LA HAVANE, Cuba.- À la suite du récent hommage rendu à Miami à l’écrivain et journaliste cubain Carlos Alberto Montaner, il est juste de dire que ce grand intellectuel est également digne de l’affection et de l’admiration des Cubains qui vivent sur l’île. , en particulier ceux d’entre nous qui aspirent à une patrie libre et démocratique.
Montaner a été une boussole pour ceux de l’île qui s’identifient à la doctrine libérale. En 1990, il a fondé l’Union libérale cubaine, affiliée à l’Internationale libérale, et est devenu plus tard vice-président de ce conglomérat de partis politiques libéraux.
Depuis la fondation de Radio Martí en 1985, Montaner a participé activement à cette station. Son commentaire quotidien sur la réalité cubaine était l’un des plus attendus par le public national. De même, plus d’une douzaine de journaux en Europe, aux États-Unis et en Amérique latine ont compté sur les collaborations de cet illustre chroniqueur.
Mais, si l’on nous demandait une facette dans laquelle Montaner a brillé de sa propre lumière, nous ne pourrions manquer de mentionner son œuvre littéraire. Une vingtaine d’ouvrages, dont des essais et des romans, composent le cursus de cet écrivain. Les Cubains de l’île, malgré le blocus interne que le castrisme impose aux œuvres des écrivains qui ne sont pas d’accord avec son idéologie, ont pu accéder à certains de ces textes, essentiellement par le biais des bibliothèques indépendantes qui ont proliféré dans tout le pays.

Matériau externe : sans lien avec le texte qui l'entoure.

Lemma store_get_spec keys now delay s :
  store_ok s →
  wp (store_get keys now delay)
    (λ seconds s', stepped S754_nan s s' ∧ Forall (ready_in s now) keys ∧
       (read_end now delay seconds ≠ S754_nan →
        ∀ key, key ∈ keys → prot s' (to_string key) (read_end now delay seconds)))
    (λ e s', e = SimulationStateError ∧ stepped S754_nan s s' ∧ Exists (λ key, ~ ready_in s now key) keys) s.
Proof.
  intros Hok. unfold store_get. destruct keys as [|key0 keys0] eqn:Hkeys.
  { wp_step. split; [by apply stepped_refl|]. split; [constructor|]. by intros _ key Hk%elem_of_nil. }
  rewrite <- Hkeys. clear Hkeys key0 keys0. unfold count. do 2 wp_step. match goal with |- wp _ _ _ ?x => set (s0 := x) end.
  assert (stepped S754_nan s s0) as Hst0 by (apply (stepped_same S754_nan s); try done; apply Hok).
  wp_step. eapply wp_mono; [apply (get_loop_spec now keys f0 s0), Hst0| |].
  2: { intros e s1 (-> & Hst1 & Hex). split; [done|]. split; [by eapply stepped_trans|]. exact Hex. }
  intros seconds s1 (Hst1 & Hsame & Hall). wp_step.
  eapply wp_mono; [apply (hold_all_spec (read_end now delay seconds) keys s1); [apply Hst1|]| |done].
  - eapply Forall_impl; [exact Hall|]. intros key (o & Ho & _). specialize (Hsame (to_string key)).
    rewrite Ho in Hsame. destruct (objects s1 !! to_string key); [eauto|done].
  - intros u s2 (Hst2 & Hp). wp_step. split; [|split; [exact Hall|exact Hp]].
    eapply stepped_trans; [exact Hst0|]. by eapply stepped_trans.
Qed.

(** ** Lookups *)

(** The longest prefix of the keys that is resident and ready. *)
Fixpoint ready_prefix (s : MooncakeStore) (now : pyfloat) (keys : list PoolKey) : list PoolKey :=
  match keys with
  | [] => []
  | key :: keys =>
      match objects s !! to_string key with
      | None => []
      | Some o => if fltb now (ready_at o) then [] else key :: ready_prefix s now keys
      end
  end.

(** The slowest tier of a list of resident keys. *)
Definition slowest_of (s : MooncakeStore) (keys : list PoolKey) (start : option pystr) : option pystr :=
  foldl (λ slowest key,
    match objects s !! to_string key with
    | Some o => if is_offload_tier s (Some (obj_tier o)) then Some (obj_tier o)
                else match slowest with None => Some memory | Some _ => slowest end
    | None => slowest
    end) start keys.

Lemma offloaded_resident s k o :
  store_ok s → objects s !! k = Some o → is_offload_tier s (Some (obj_tier o)) = true →
  ∃ t, offload s = Some t ∧ contains (obj_key o) t = true ∧ obj_tier o = tier_name t.
Proof.
  intros Hok Ho. unfold is_offload_tier. destruct (offload s) as [t|] eqn:Ht; [|done].
  intros Hb%bool_decide_eq_true. injection Hb as Hb. exists t. split; [done|].
  destruct (store_object s k o Hok Ho) as (Hk & _ & _ & _ & [Hm|(t0 & Ht0 & _ & Hr)]).
  - pose proof (tg_name _ _ (store_tier s t Hok Ht)). congruence.
  - split; [|done]. rewrite Hk. unfold contains. apply bool_decide_eq_true_2. congruence.
Qed.

Lemma lookup_loop_spec s now keys hits slowest :
  store_ok s →
  lookup_loop s now keys hits slowest =
    (hits ++ ready_prefix s now keys, slowest_of s (ready_prefix s now keys) slowest).
Proof.
  intros Hok. revert hits slowest. induction keys as [|key keys IH]; intros hits slowest; cbn [lookup_loop ready_prefix].
  { by rewrite app_nil_r. }
  destruct (objects s !! to_string key) as [o|] eqn:Ho; [|by rewrite app_nil_r].
  destruct (fltb now (ready_at o)); [by rewrite app_nil_r|].
  assert (is_offload_tier s (Some (obj_tier o)) &&
    from_option (λ t, negb (contains (obj_key o) t)) false (offload s) = false) as ->.
  { destruct (is_offload_tier s (Some (obj_tier o))) eqn:Ht; [|done].
    destruct (offloaded_resident s _ o Hok Ho Ht) as (t & -> & Hc & _). cbn. by rewrite Hc. }
  rewrite IH, <- app_assoc. unfold slowest_of. cbn [foldl app]. by rewrite Ho.
Qed.

Definition lookup_hit (s : MooncakeStore) (now : pyfloat) (keys : list PoolKey) : StoreHit :=
  let hits := ready_prefix s now keys in
  mkHit hits (Z.of_nat (length hits)) (slowest_of s hits None).
(* ===== verification/HybridLayout.v ===== *)
(** * Grouped KV layout ([TokenSim/block/hybrid/kv_layout.py])

    A model with compressed attention stores several kinds of cache pages: full
    pages over the whole context, and window pages for sliding windows and
    compressor states.  [hybrid_kv_layout] registers the pages of every layer and
    packs them into groups that share one physical pool.  The theorems show that
    the packing loses no page and that every group fits the common slot. *)

From stdpp Require Import gmap list list_numbers strings pretty.
From Stdlib Require Import ZArith Lia.
From S2P Require Import Prelude.
From S2P Require Import PyFloat.
From S2P Require Import Buckets.

Open Scope Z_scope.

Definition cdiv (value divisor : Z) : Z := (value + divisor - 1) / divisor.

(** ** Pages and groups *)

(** The literals of [kind] *)
Inductive page_kind := Full | Window.

#[global] Instance page_kind_eq_dec : EqDecision page_kind.
Proof. solve_decision. Defined.

Record CacheLayerPage := mkPage {
  page_name : string;
  page_kind_of : page_kind;
  page_block_tokens : Z;
  state_bytes : Z;
  tokens_per_state : Z;
  page_window_tokens : Z;
  alignment : Z;
  draft : bool;
}.

Definition payload_bytes (p : CacheLayerPage) : Z :=
  page_block_tokens p / tokens_per_state p * state_bytes p.

Definition page_bytes (p : CacheLayerPage) : Z :=
  cdiv (payload_bytes p) (alignment p) * alignment p.

Definition uniform_key (p : CacheLayerPage) : page_kind * Z * Z :=
  (page_kind_of p, page_block_tokens p, page_window_tokens p).

Record CacheGroup := mkGroup {
  group_id : Z;
  layers : list CacheLayerPage;
  eagle : bool;
}.

Section Group.
Variable g : CacheGroup.

(** The properties of a group are those of its first page; [layers[0]] raises on a
    group without pages, which [hybrid_kv_layout] does not build. *)
Definition block_tokens : Z := default 0 (page_block_tokens <$> head (layers g)).

Definition window_tokens : Z := default 0 (page_window_tokens <$> head (layers g)).

Definition group_kind : option page_kind := page_kind_of <$> head (layers g).

Definition group_bytes : Z := zsum (page_bytes <$> layers g).

Definition group_max_request_slots (max_context in_flight_tokens : Z) : Z :=
  if window_tokens =? 0 then cdiv max_context block_tokens
  else cdiv (Z.min max_context (window_tokens - 1 + in_flight_tokens)) block_tokens + 1.

Definition hit_tail_slots : Z :=
  if window_tokens =? 0 then 0
  else cdiv (window_tokens - 1) block_tokens + Z.b2z (eagle g).
End Group.

Record HybridKVLayout := mkLayout {
  groups : list CacheGroup;
  logical_block_tokens : Z;
  physical_slot_bytes : Z;
  retention_interval : Z;
  lay_speculative_tokens : Z;
  max_in_flight_tokens : Z;
  lay_max_model_len : Z;
}.

Section Layout.
Variable l : HybridKVLayout.

(** [next(group for group in self.groups if group.kind == "full")]; [None] when it
    raises *)
Definition full_group : option CacheGroup :=
  list_find (λ g, group_kind g = Some Full) (groups l) ≫= λ x, Some x.2.

Definition max_request_slots (context_tokens : option Z) : Z :=
  let length := default (lay_max_model_len l) context_tokens in
  zsum ((λ g, group_max_request_slots g length (max_in_flight_tokens l)) <$> groups l).

Definition equivalent_tokens (pool_slots : Z) : Z :=
  pool_slots * lay_max_model_len l / max_request_slots None.
End Layout.

(** [min(range(minimum, max(values) + 1), key=lambda size: (padding, -size))]: the
    least padding, and the largest size among those. *)
Definition repeat_padding (values : list Z) (size : Z) : Z :=
  zsum ((λ v, (size - v mod size) mod size) <$> values).

Definition better_size (values : list Z) (best size : Z) : Z :=
  if repeat_padding values size <=? repeat_padding values best then size else best.

Definition zmax (l : list Z) : Z := foldr Z.max 0 l.

Definition approximate_group_repeats (values : list Z) (minimum : Z) : option Z :=
  match zrange minimum (zmax values + 1) with
  | [] => None
  | size :: sizes => Some (foldl (better_size values) size sizes)
  end.

(** ** The model's part of the layout *)

(** [hardware/device/dtypes.py]: canonical storage types and their bytes *)
Inductive dtype :=
  | fp32 | tf32 | fp16 | bf16 | fp8 | fp8_block | int8 | int8_wo | int8_sq
  | int4 | int4_wo | nvfp4 | int4_a8 | mxfp4 | mxfp4_wo.

#[global] Instance dtype_eq_dec : EqDecision dtype.
Proof. solve_decision. Defined.

Definition dtype_bytes (d : dtype) : pyfloat :=
  match d with
  | fp32 | tf32 => fof 4
  | fp16 | bf16 => fof 2
  | fp8 | fp8_block | int8 | int8_wo | int8_sq => fof 1
  | int4 | int4_wo | nvfp4 | int4_a8 | mxfp4 | mxfp4_wo => fdiv (fof 1) (fof 2)
  end.

(** [ModelLayerSpec], as far as the layout reads it *)
Record ModelLayerSpec := mkLayer {
  layer_id : Z;
  compress_ratio : Z;
  is_mtp : bool;
}.

(** [TransformerComponents], as far as the layout reads it *)
Record TransformerComponents := mkComponents {
  compress_ratios : list Z;
  index_head_dim : Z;
  indexed_compress_ratio : Z;
  expert_scale_group_size : Z;
  indexer_cache_dtype : dtype;
}.

(** [ModelSpec], as far as the layout reads it *)
Record ModelSpec := mkModel {
  num_layers : Z;
  head_dim : Z;
  kv_cache_dtype : dtype;
  sliding_window : Z;
  max_position_embeddings : Z;
  components : option TransformerComponents;
}.

(** [TransformerComponents.layers] *)
Definition component_layers (spec : TransformerComponents) (num_layers : Z) :
    list ModelLayerSpec :=
  imap (λ i ratio, mkLayer (Z.of_nat i) ratio (num_layers <=? Z.of_nat i)) (compress_ratios spec).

Des livres comme Les Cubains, un voyage à travers l’histoire de Cuba, mettant l’accent sur les circonstances internationales qui ont façonné les événements du pays ; Voyage au cœur de Cuba, un texte qui explique les racines du castrisme et plonge dans la psychologie de Fidel Castro ; et Ne perdons pas aussi le XXIe siècle, un texte qui enquête sur les causes de l’échec de l’Amérique latine sur la voie du développement, a plu à plus d’une génération de Cubains dégoûtés par l’omniprésente idéologie marxiste-léniniste.
En 1994 est publiée à Madrid la monumentale Anthologie de la pensée libérale cubaine, un texte dans lequel apparaît un prologue écrit par Carlos Alberto Montaner. Il s’agit d’une sélection d’œuvres de 59 écrivains cubains, qui, issus des domaines de la politique, de la philosophie et de l’économie, abordent les problèmes les plus dissemblables liés à l’île. Un itinéraire qui va de Francisco de Arango y Parreño au XVIIIe siècle à Rafael Rojas au siècle dernier.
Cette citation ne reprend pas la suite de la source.